So okay. Those things both happened. As I sat with my gratitude journal that evening I realized my two biggest what-if fears that have seeded themselves since the pandemic officially became our collective reality - those two enormous things I made an effort not to consider or otherwise 'call' into our general environment - neither of them require diligent ongoing CBT type management any more. I'm now set on the path of dealing with my fears* however they play out day to day. Rather than periodically scaring myself with them or otherwise letting them manage my state of mind. I don't have to prepare (or even more to the point of my own pointy personality - 'fail' to prepare) for these things happening as an abstract exercise. They're now what IS happening at the ongoing life level. So ... okay?
The pandemic is an ongoing constantly obvious feature here in MA. We will use an abundance of care and precaution same as we've been doing for the past however many weeks it's been now.
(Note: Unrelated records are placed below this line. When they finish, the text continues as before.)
(** * A shallow embedding of [src/import/import.py]

    The importer reads ridges, summits, users and climbs from a relational
    source, writes one YAML document per summit, queues image transfers for
    an S3-compatible object store and mirrors users and climbs into SQLite.

    Layout of the development:
    - [Py]        exceptions, results and the [str] methods the code calls;
    - [Point]     [cast_point], the POINT type caster;
    - [Uploader]  [upload_image] and [upload_images_bulk] over an abstract
                  object store, with the interleavings [asyncio.gather] allows;
    - [Summits]   [gen_image_key], [import_ridges] and [import_summits];
    - [Mirror]    [import_users] and [import_climbs] over the SQLite tables;
    - [Binary64]  IEEE-754 doubles, with [float()] and [round()] on them;
    - [Scenario]  the end-to-end run on one ridge and one summit. *)

From Stdlib Require Import ZArith Ascii String List Lia.
From Stdlib Require Import Floats.SpecFloat.
From stdpp Require Import base option list strings pretty gmap.

Set Warnings "-clear-no-such-hyp".

Open Scope Z_scope.
Open Scope nat_scope.

(* ===================================================================== *)
(** * Python values the importer handles *)
(* ===================================================================== *)

Module Py.

(** The exceptions that can leave the functions of [import.py].
    [InterfaceError fmt arg] is [psycopg2.InterfaceError(fmt % arg)];
    [ClientError code] is botocore's [ClientError] whose
    [response["Error"]["Code"]] is [code]; [OtherError name] stands for any
    exception that is not a [ClientError] (a connection failure, say). *)
Inductive exn : Type :=
  | ValueError
  | TypeError
  | AttributeError
  | FileNotFoundError
  | FileExistsError
  | InterfaceError (fmt arg : string)
  | ClientError (code : string)
  | OtherError (name : string).

#[global] Instance exn_eq_dec : EqDecision exn.
Proof. solve_decision. Defined.

(** A computation either returns or raises. *)
Inductive result (A : Type) : Type :=
  | Ok (a : A)
  | Raise (e : exn).
Arguments Ok {A} a.
Arguments Raise {A} e.

#[global] Instance result_ret : MRet result := λ A a, Ok a.

#[global] Instance result_bind : MBind result := λ A B k r,
  match r with
  | Ok a => k a
  | Raise e => Raise e
  end.

Definition raised {A} (r : result A) : Prop :=
  match r with Ok _ => False | Raise _ => True end.

(** A nullable SQL column as psycopg2 hands it over: [None], a [str] or an
    [int]. *)
Inductive sqlval : Type :=
  | SNull
  | SText (s : string)
  | SInt (n : Z).

#[global] Instance sqlval_eq_dec : EqDecision sqlval.
Proof. solve_decision. Defined.

(** [str(v)], as an f-string formats a value. *)
Definition str (v : sqlval) : string :=
  match v with
  | SNull => "None"
  | SText s => s
  | SInt n => pretty n
  end.

(** [s.lstrip(chars)], [s.rstrip(chars)] and [s.strip(chars)]. *)
Definition in_chars (chars : list ascii) (c : ascii) : bool :=
  bool_decide (c ∈ chars).

Fixpoint lstrip (chars : list ascii) (s : string) : string :=
  match s with
  | EmptyString => EmptyString
  | String c s' => if in_chars chars c then lstrip chars s' else s
  end.

Definition rstrip (chars : list ascii) (s : string) : string :=
  String.rev (lstrip chars (String.rev s)).

Definition strip (chars : list ascii) (s : string) : string :=
  rstrip chars (lstrip chars s).

(** [s.split(sep)] for a one-character separator: never the empty list. *)
Fixpoint split (sep : ascii) (s : string) : list string :=
  match s with
  | EmptyString => [EmptyString]
  | String c s' =>
      if decide (c = sep) then EmptyString :: split sep s'
      else match split sep s' with
           | [] => [String c EmptyString]
           | w :: ws => String c w :: ws
           end
  end.

(** [s.replace(old, new)] for one-character [old] and [new]. *)
Fixpoint replace (old new : ascii) (s : string) : string :=
  match s with
  | EmptyString => EmptyString
  | String c s' => String (if decide (c = old) then new else c) (replace old new s')
  end.

(** A local path [Path(dir) / name]. *)
Record path : Type := Path { path_dir : string; path_name : string }.

#[global] Instance path_eq_dec : EqDecision path.
Proof. solve_decision. Defined.

(** [Path(dir) / name] raises [TypeError] when [name] is [None]. *)
Definition path_join (dir : string) (name : option string) : result path :=
  match name with
  | Some n => Ok (Path dir n)
  | None => Raise TypeError
  end.

(** ** Strings as lists of characters *)

Abbreviation chars := list_ascii_of_string.

Lemma chars_app s t : chars (s +:+ t) = chars s ++ chars t.
Proof. induction s as [|a s IH]; [done|]. cbn. by rewrite <- IH. Qed.

Lemma chars_inj s t : chars s = chars t → s = t.
Proof.
  intros H. rewrite <- (string_of_list_ascii_of_string s), <- (string_of_list_ascii_of_string t).
  by rewrite H.
Qed.

Lemma append_assoc s t u : (s +:+ t) +:+ u = s +:+ (t +:+ u).
Proof. apply chars_inj. by rewrite !chars_app, app_assoc. Qed.

Lemma chars_rev_app s acc : chars (String.rev_app s acc) = reverse (chars s) ++ chars acc.
Proof.
  revert acc. induction s as [|a s IH]; intros acc; [done|].
  change (chars (String.rev_app s (String a acc)) = reverse (a :: chars s) ++ chars acc).
  rewrite IH, reverse_cons, <- app_assoc. done.
Qed.

Lemma chars_rev s : chars (String.rev s) = reverse (chars s).
Proof. unfold String.rev. rewrite chars_rev_app. cbn. by rewrite app_nil_r. Qed.

Lemma chars_lstrip_keep cs s :
  match chars s with [] => True | a :: _ => a ∉ cs end → lstrip cs s = s.
Proof.
  destruct s as [|a s]; [done|]. cbn. intros Ha. unfold in_chars.
  by rewrite bool_decide_eq_false_2.
Qed.

Lemma lstrip_drop cs a s : a ∈ cs → lstrip cs (String a s) = lstrip cs s.
Proof. intros Ha. cbn. unfold in_chars. by rewrite bool_decide_eq_true_2. Qed.

Lemma rev_append s t : String.rev (s +:+ t) = String.rev t +:+ String.rev s.
Proof. apply chars_inj. by rewrite chars_app, !chars_rev, chars_app, reverse_app. Qed.

Lemma rev_involutive s : String.rev (String.rev s) = s.
Proof. apply chars_inj. by rewrite !chars_rev, reverse_involutive. Qed.

(** Stripping takes away a run of the given characters, and stops at the
    first character that is not one of them. *)
Lemma lstrip_run cs l s : Forall (λ c, c ∈ cs) (chars l) → lstrip cs (l +:+ s) = lstrip cs s.
Proof.
  induction l as [|a l IH]; [done|]. cbn [chars list_ascii_of_string].
  intros [Ha Hl]%Forall_cons_1. change (String a l +:+ s) with (String a (l +:+ s)).
  rewrite lstrip_drop by done. by apply IH.
Qed.

Lemma rstrip_run cs s r : Forall (λ c, c ∈ cs) (chars r) → rstrip cs (s +:+ r) = rstrip cs s.
Proof.
  intros Hr. unfold rstrip. rewrite rev_append, lstrip_run; [done|].
  rewrite chars_rev. by apply Forall_reverse.
Qed.

Lemma rstrip_keep cs s c : last (chars s) = Some c → c ∉ cs → rstrip cs s = s.
Proof.
  intros Hlast Hc. unfold rstrip. rewrite chars_lstrip_keep; [apply rev_involutive|].
  rewrite chars_rev. rewrite <- head_reverse in Hlast.
  destruct (reverse (chars s)); [done|]. by injection Hlast as ->.
Qed.

Lemma strip_between cs l m r c c' :
  Forall (λ c, c ∈ cs) (chars l) → Forall (λ c, c ∈ cs) (chars r) →
  head (chars m) = Some c → c ∉ cs → last (chars m) = Some c' → c' ∉ cs →
  strip cs (l +:+ m +:+ r) = m.
Proof.
  intros Hl Hr Hhd Hc Hlast Hc'. unfold strip. rewrite lstrip_run by done.
  rewrite chars_lstrip_keep.
  - rewrite rstrip_run by done. by eapply rstrip_keep.
  - rewrite chars_app. destruct (chars m); [done|]. by injection Hhd as ->.
Qed.

(** Splitting cuts at every separator. *)
Lemma split_none sep s : sep ∉ chars s → split sep s = [s].
Proof.
  induction s as [|a s IH]; [done|]. cbn [chars list_ascii_of_string].
  intros [Ha Hs]%not_elem_of_cons. cbn [split]. rewrite decide_False by done.
  by rewrite IH.
Qed.

Lemma split_at sep s t :
  sep ∉ chars s → split sep (s +:+ String sep t) = s :: split sep t.
Proof.
  induction s as [|a s IH]; cbn [chars list_ascii_of_string].
  - intros _. change ("" +:+ String sep t) with (String sep t). cbn [split].
    by rewrite decide_True.
  - intros [Ha Hs]%not_elem_of_cons.
    change (String a s +:+ String sep t) with (String a (s +:+ String sep t)).
    cbn [split]. rewrite decide_False by done. by rewrite IH.
Qed.

(** How often a character occurs in a text. *)
Definition occurrences (a : ascii) (s : string) : nat :=
  length (filter (λ c, c = a) (chars s)).

Lemma split_length sep s : length (split sep s) = S (occurrences sep s).
Proof.
  unfold occurrences. induction s as [|a s IH]; [done|].
  cbn [chars list_ascii_of_string split]. case_decide as Ha.
  - rewrite filter_cons_True by done. simpl. by rewrite IH.
  - rewrite filter_cons_False by done. destruct (split sep s); [done|]. by rewrite <- IH.
Qed.

Lemma lstrip_occurrences cs a s : a ∉ cs → occurrences a (lstrip cs s) = occurrences a s.
Proof.
  intros Ha. unfold occurrences. induction s as [|c s IH]; [done|].
  cbn [lstrip]. unfold in_chars. case_bool_decide as Hc; [|done].
  cbn [chars list_ascii_of_string]. rewrite filter_cons_False; [done|]. by intros ->.
Qed.

Lemma rev_occurrences a s : occurrences a (String.rev s) = occurrences a s.
Proof. unfold occurrences. by rewrite chars_rev, filter_reverse, length_reverse. Qed.

Lemma strip_occurrences cs a s : a ∉ cs → occurrences a (strip cs s) = occurrences a s.
Proof.
  intros Ha. unfold strip, rstrip.
  by rewrite rev_occurrences, lstrip_occurrences, rev_occurrences, lstrip_occurrences.
Qed.

(** The characters of a decimal numeral. *)
Definition is_digit (a : ascii) : Prop := is_Some (Ascii.is_nat a).

Lemma pretty_N_char_digit x : is_digit (pretty_N_char x).
Proof. unfold is_digit, pretty_N_char. repeat case_match; by eexists. Qed.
All three of us are so into the groove of what we make of our days and strange domestically distanced evenings that we no longer ask each other how long it's been since This began. We don't care what was or for how long. We care about seeing this through one piece at a time. We care even more about each other and all those we know who are going through incredibly mettle-testing experiences - several directly involving The Corona. Mercifully enough there have been no additional deaths to process and grieve. Wish so much and so hard that could be true for everyone. everywhere.
My sense is that J. will land on his feet one way or another because that's his best and brightest Raven trick-of-many. It's helped unwind and stabilize my own pulse rate to witness how his friends and tech colleagues have rallied around him in the past 48. He has a modest array of options that probably put us in a rare percentile of folks suddenly faced with this all too common scenario of the times.
We remain grateful and committed to living our own version of a best life. Once we had T's diagnosis this morning and understood the time frame involved with him beginning to feel more physically comfortable, we both loosened up enough to go pitch-dark with our humor level concerning This Other Thing. We laughed a great deal all things considered.
If it's not pouring rain or snowing we've been outside working the land as much as our bodies will allow on any given day. As you can see the little stream is looking mighty fine as Spring finds a stronger hold on the landscape.
*something that's been running through my head & heart ever since T. texted us to say he needed a biopsy - a quote I may be paraphrasing inadvertently. Over time I've noticed it periodically resurfacing. Attribution goes to one of the native american men (forget name. Didn't see it in reading quickly through my choice of linked material - if you know please put it in comments) who physically created much of NYC's skyline. "Mohawks don't try to smother our fear - we deal with it."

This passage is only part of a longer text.